QUAND LES NÉVROSÉS SOCIALISTES PROJETTENT LEURS DÉMONS SUR LE LIBÉRALISME...
 
par François-René Rideau
  
  
          Dans notre Espace de Francitude Génial, tout le monde apprend à l'école et dans les médias à haïr le libéralisme, cette bête immonde qui dévore nos vies, dixit la religion officielle. Cependant, les idées libérales sont systématiquement censurées, et le peu qui échappe à la censure est systématiquement déformé. Aussi, chacun apprend à mettre sous l'étiquette «libéral» tout ce qu'il déteste, avec pour seule contrainte de ne jamais s'en prendre directement aux valeurs de la religion officielle, le socialisme.  
  
          Mais comme tout ce que connaît l'Homo Collectivus Gallus est socialisme, ce qu'il déteste se trouve n'être que sous-produit de ce socialisme! Ainsi, l'image du libéral honni est en fait la projection des névroses du socialiste. C'est pourquoi les omniprésentes vociférations de haine à l'encontre du libéralisme, dont le principe rappelle les deux minutes de la haine quotidiennes de 1984, ont pour résultat assez cocasse de révéler les démons qui hantent des esprits corrompus par le socialisme. 
 
Le marché, plus proche de l'oral et de l'anal que du génital 
  
          Prenons comme exemple cet ouvrage récent: Le complexe d'Ubu ou la névrose libérale (Paris, Fayard, 2004, 324 pages). L'éminent psychanalyste et psychosociologue Jean-Claude Liaudet y diagnostique divers symptômes comme suit: 
              Le Marché nous porte, il suffit de l'écouter en nous pour trouver l'harmonie. À rapprocher de la conception antique du cosmos: le bon et le juste consistent à être en accord avec lui. Le Marché présente tous les caractères de la mère du stade oral: il suffit de s'en remettre à lui pour ne manquer de rien, il est pourvoyeur de satiété. Il est un sein nourrissant, plus proche de l'oral et de l'anal que du génital. Tout ce qui nous éloigne de la mère orale est mauvais. Exit ce qui peut faire penser au père sexué et porteur de loi, de près ou de loin. Rien ne doit nous empêcher de jouir d'elle en paix.

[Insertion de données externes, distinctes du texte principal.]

Lemma idle_session_keeps_history_witness :
  history_of
    (session [(Sample.llm_down, None); (Sample.answering, Some ""); (Sample.unreachable, None)]
       Sample.new_session)
  = history_of Sample.new_session.
Proof.
  apply (idle_session_keeps_history
           [(Sample.llm_down, None); (Sample.answering, Some ""); (Sample.unreachable, None)]
           Sample.new_session).
  repeat constructor.
Defined.

(** ** Start-up *)

Ltac startup_rewrite :=
  unfold startup, initialize_chatbot, create_query_engine, try_except, bind, lib_call,
    emit, lift, raise, ret, set_settings, get, put, environ_get;
  cbn [settings session_state].

(** X6: without the variable GOOGLE_API_KEY start-up stops at line 28,
    before any client is built.  The KeyError is logged and shown as
    "System Error: 'GOOGLE_API_KEY'"; no library call is made and the store
    is the one lines 20 and 21 leave, [Settings] included. *)
Theorem missing_google_key (w : World) (chat_input : option string) (s : Store) :
  engine_of s = None ->
  environ w !! "GOOGLE_API_KEY" = None ->
  run w chat_input s
  = (initialized s,
     page_header
       ++ [SpinnerEnter "Initializing system..."; LoadDotenv;
           LogError "Error initializing chatbot: 'GOOGLE_API_KEY'"; SpinnerExit;
           Error "System Error: 'GOOGLE_API_KEY'";
           Warning "Please check your configuration and try again."]).
Proof.
  intros He Hk.
  assert (E : startup w (initialized s)
              = (Raise (mkExn "KeyError" "'GOOGLE_API_KEY'"), initialized s,
                 [LoadDotenv; LogError "Error initializing chatbot: 'GOOGLE_API_KEY'"])).
  { startup_rewrite. rewrite Hk. reflexivity. }
  rewrite (run_startup_failed w chat_input s _ _ _ He E). reflexivity.
Qed.

Lemma missing_google_key_witness :
  run Sample.unconfigured (Some "Who appoints the judges?") Sample.new_session
  = (initialized Sample.new_session,
     page_header
       ++ [SpinnerEnter "Initializing system..."; LoadDotenv;
           LogError "Error initializing chatbot: 'GOOGLE_API_KEY'"; SpinnerExit;
           Error "System Error: 'GOOGLE_API_KEY'";
           Warning "Please check your configuration and try again."]).
Proof.
  apply (missing_google_key Sample.unconfigured (Some "Who appoints the judges?")
           Sample.new_session); reflexivity.
Defined.
(** [_extract_piff_key(psf_path)], lines 491-501. *)
Definition _extract_piff_key (psf_path : string) : result string :=
  let bname := basename psf_path in
  let bs := split_on "_"%char bname in
  exp ← index bs 0 ;;;
  f2 ← index bs 2 ;;;
  let ccd := str_remove "c"%char f2 in
  let key := (exp ++ "-" ++ ccd)%string in
  Ok key.

(** [_read_piff_exp_info(expname)], lines 503-519. *)
Definition _read_piff_exp_info (env : environment) (conf : config)
    (expname : string) : result (option (list piff_info)) :=
  match int_of_string env (str_tail expname) with
  | None => Raise ValueError
  | Some expnum =>
      let fname := get_piff_exp_summary_file env (psfs_piff_run conf) expnum in
      if negb (path_exists env fname) then
        if psfs_allow_missing conf then Ok None
        else Raise (RuntimeError ("Missing piff exposure: " ++ fname))
      else Ok (Some (fitsio_read_info env fname))
  end.

(** [_get_piff_info(expname, ccd)], lines 521-538.  The cache is part of
    the result, also when the call raises. *)
Definition _get_piff_info (env : environment) (conf : config)
    (all_info : piff_cache) (expname ccd : string)
  : piff_cache * result (option piff_info) :=
  let loaded :=
    match all_info !! expname with
    | Some _ => Ok all_info
    | None =>
        v ← _read_piff_exp_info env conf expname ;;;
        Ok (<[expname := v]> all_info)
    end in
  match loaded with
  | Raise e => (all_info, Raise e)
  | Ok all_info =>
      match all_info !! expname with
      | None => (all_info, Raise KeyError)
      | Some None => (all_info, Ok None)
      | Some (Some expinfo) =>
          match int_of_string env ccd with
          | None => (all_info, Raise ValueError)
          | Some n =>
              match filter (λ r, ccdnum r = n) expinfo with
              | [] => (all_info,
                       Raise (RuntimeError ("piff info for " ++ expname
                                            ++ " " ++ ccd ++ " not found")))
              | r :: _ => (all_info, Ok (Some r))
              end
          end
      end
  end.

(** [_replace_piff_dir(path)], lines 540-549. *)
Definition _replace_piff_dir (env : environment) (path : string)
  : result string :=
  match PIFF_DATA_DIR env with
  | None => Raise KeyError
  | Some edir =>
      let paths := last_n 3 (split_on "/"%char path) in
      let paths := edir :: paths in
      Ok (String.concat "/" paths)
  end.

(** [_get_piff_path(info)], lines 551-554. *)
Definition _get_piff_path (env : environment) (info : piff_info)
  : result string :=
  _replace_piff_dir env (piff_file info).

(** [_get_piff_object(impath)], lines 557-583. *)
Definition _get_piff_object (env : environment) (conf : config)
    (all_info : piff_cache) (impath : string)
  : piff_cache * result (option psf_object * Z) :=
  match Y3DESMEDSImageIO._get_expccd_and_key impath with
  | Raise e => (all_info, Raise e)
  | Ok (expname, ccd, key) =>
      let (all_info, info) := _get_piff_info env conf all_info expname ccd in
      (all_info,
       info ← info ;;;
       match info with
       | None => Ok (None, PSF_IN_BLACKLIST)
       | Some info =>
           if negb (flag info =? 0) || (ccdnum info =? 31) then
             Ok (None, PSF_IN_BLACKLIST)
           else
             psf_path ← _get_piff_path env info ;;;
             if negb (path_exists env psf_path) then
               Raise (MissingDataError ("missing psf file: " ++ psf_path))
             else
               Ok (Some (PIFF (PIFFWrapper.__init__ env psf_path
                                 (psfs_stamp_size conf))), 0)
       end)
  end.

(** *** PSF objects of a band *)

(** The state of the loop of [_get_psf_objects]: the flags of the band
    ([self.all_image_flags[band]]), [psf_list], [nflagged] and the PIFF
    cache. *)
Record psf_loop : Type := {
  band_flags : list Z;
  psf_list : list (option psf_object);
  nflagged : Z;
  piff_infos : piff_cache
}.

(** The loop body, lines 654-685, for image [i] with path entry [path]. *)
Definition psf_step (env : environment) (conf : config)
    (psfex : psfex_loader) (st : psf_loop) (i : nat) (path : string)
  : result psf_loop :=
  flags ← index (band_flags st) i ;;;
  if (i =? 0)%nat && negb (fit_coadd_galaxy conf) then
    Ok {| band_flags := alter (λ f, Z.lor f 1) i (band_flags st);
          psf_list := psf_list st ++ [None];
          nflagged := nflagged st; piff_infos := piff_infos st |}
  else if Z.land flags (image_flags2check conf) =? 0 then
    let impath := strip path in
    let (cache, loaded) :=
      if String.eqb (psfs_type conf) "piff"
      then _get_piff_object env conf (piff_infos st) impath
      else (piff_infos st, psfex i impath) in
    r ← loaded ;;;
    let psf_obj := r.1 in
    let psf_flags := r.2 in
    if negb (psf_flags =? 0) then
      Ok {| band_flags := alter (λ f, Z.lor f psf_flags) i (band_flags st);
            psf_list := psf_list st ++ [psf_obj];
            nflagged := nflagged st + 1; piff_infos := cache |}
    else
      Ok {| band_flags := band_flags st;
            psf_list := psf_list st ++ [psf_obj];
            nflagged := nflagged st; piff_infos := cache |}
  else
    Ok {| band_flags := band_flags st;
          psf_list := psf_list st ++ [None];
          nflagged := nflagged st; piff_infos := piff_infos st |}.

Fixpoint psf_steps (env : environment) (conf : config)
    (psfex : psfex_loader) (st : psf_loop) (i : nat) (paths : list string)
  : result psf_loop :=
  match paths with
  | [] => Ok st
  | path :: rest =>
      st ← psf_step env conf psfex st i path ;;;
      psf_steps env conf psfex st (S i) rest
  end.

          Voilà une excellente critique... du socialisme! Loin que les libéraux prétendent que le Marché soit une entité extérieure et supérieure, source de bienfaits devant laquelle on doit avoir une attitude passive, ils affirment au contraire que ce marché n'est rien d'autre que la résultante des interactions libres entre les hommes, qui n'offre rien, mais laisse chacun exprimer son potentiel créatif. L'attitude de chacun devant donc être une activité créatrice source des bienfaits dont bénéficiera son auteur.  
  
          Au contraire, ce sont bien les socialistes qui adorent une entité extérieure et supérieure, l'État, auquel il suffit de s'en remettre pour peu qu'il débloque les fonds; cet État est la source de toute harmonie et régulation sur terre, et le bon est d'obéir à ses lois, volonté populaire, version moderne de la volonté divine; l'État dispense des bienfaits, il suffit de demander, et surtout, ce n'est jamais la peine d'assumer sa responsabilité, concept bourgeois démenti par les déterminismes dont les sociologues normaux (donc de gauche) sont si friands. Je suis du reste ravi d'apprendre que les psychanalystes appellent stade oral ce que j'avais baptisé la magie noire. Continuons: 
              Le libéralisme n'est donc pas neutre, il a des dessous: une certaine mégalomanie individualiste, un refus des lois, un goût pour les matières...
          Mégalomanie? Voilà qui me rappelle plutôt nos chers petits socialistes, qui se veulent législateurs, gestionnaires, expérimentateurs des vies des simples mortels qui n'auront plus qu'à se plier au plan conçu par en haut pour jouir des bienfaits de la vie. Les libéraux au contraire prônent que chacun cultive son jardin en paix. Refus des lois?, alors que le libéralisme est précisément une théorie du Droit, et une exploration humble des lois de la nature! C'est bien le socialisme qui rejette les lois de la nature, qui cherche une liberté objective qui ne soit pas soumise aux déterminismes, qui fait l'apologie de la subversion et de la révolution en soi, qui se met systématiquement du côté des contestataires. Matérialisme? Mais qui donc soutient le matérialisme dialectique? Qui donc prône l'établissement de plans sur des critères matériels, et une macroéconomie avec des objectifs statistiques? Les socialistes et étatistes de tout poil. Les libéraux au contraire rejettent la dualité esprit-matière, et constatent que les soucis de l'homme sont d'autant plus élevés que ses besoins élémentaires sont mieux remplis, et qu'il n'y a donc pas d'opposition entre ces soucis de divers ordres. 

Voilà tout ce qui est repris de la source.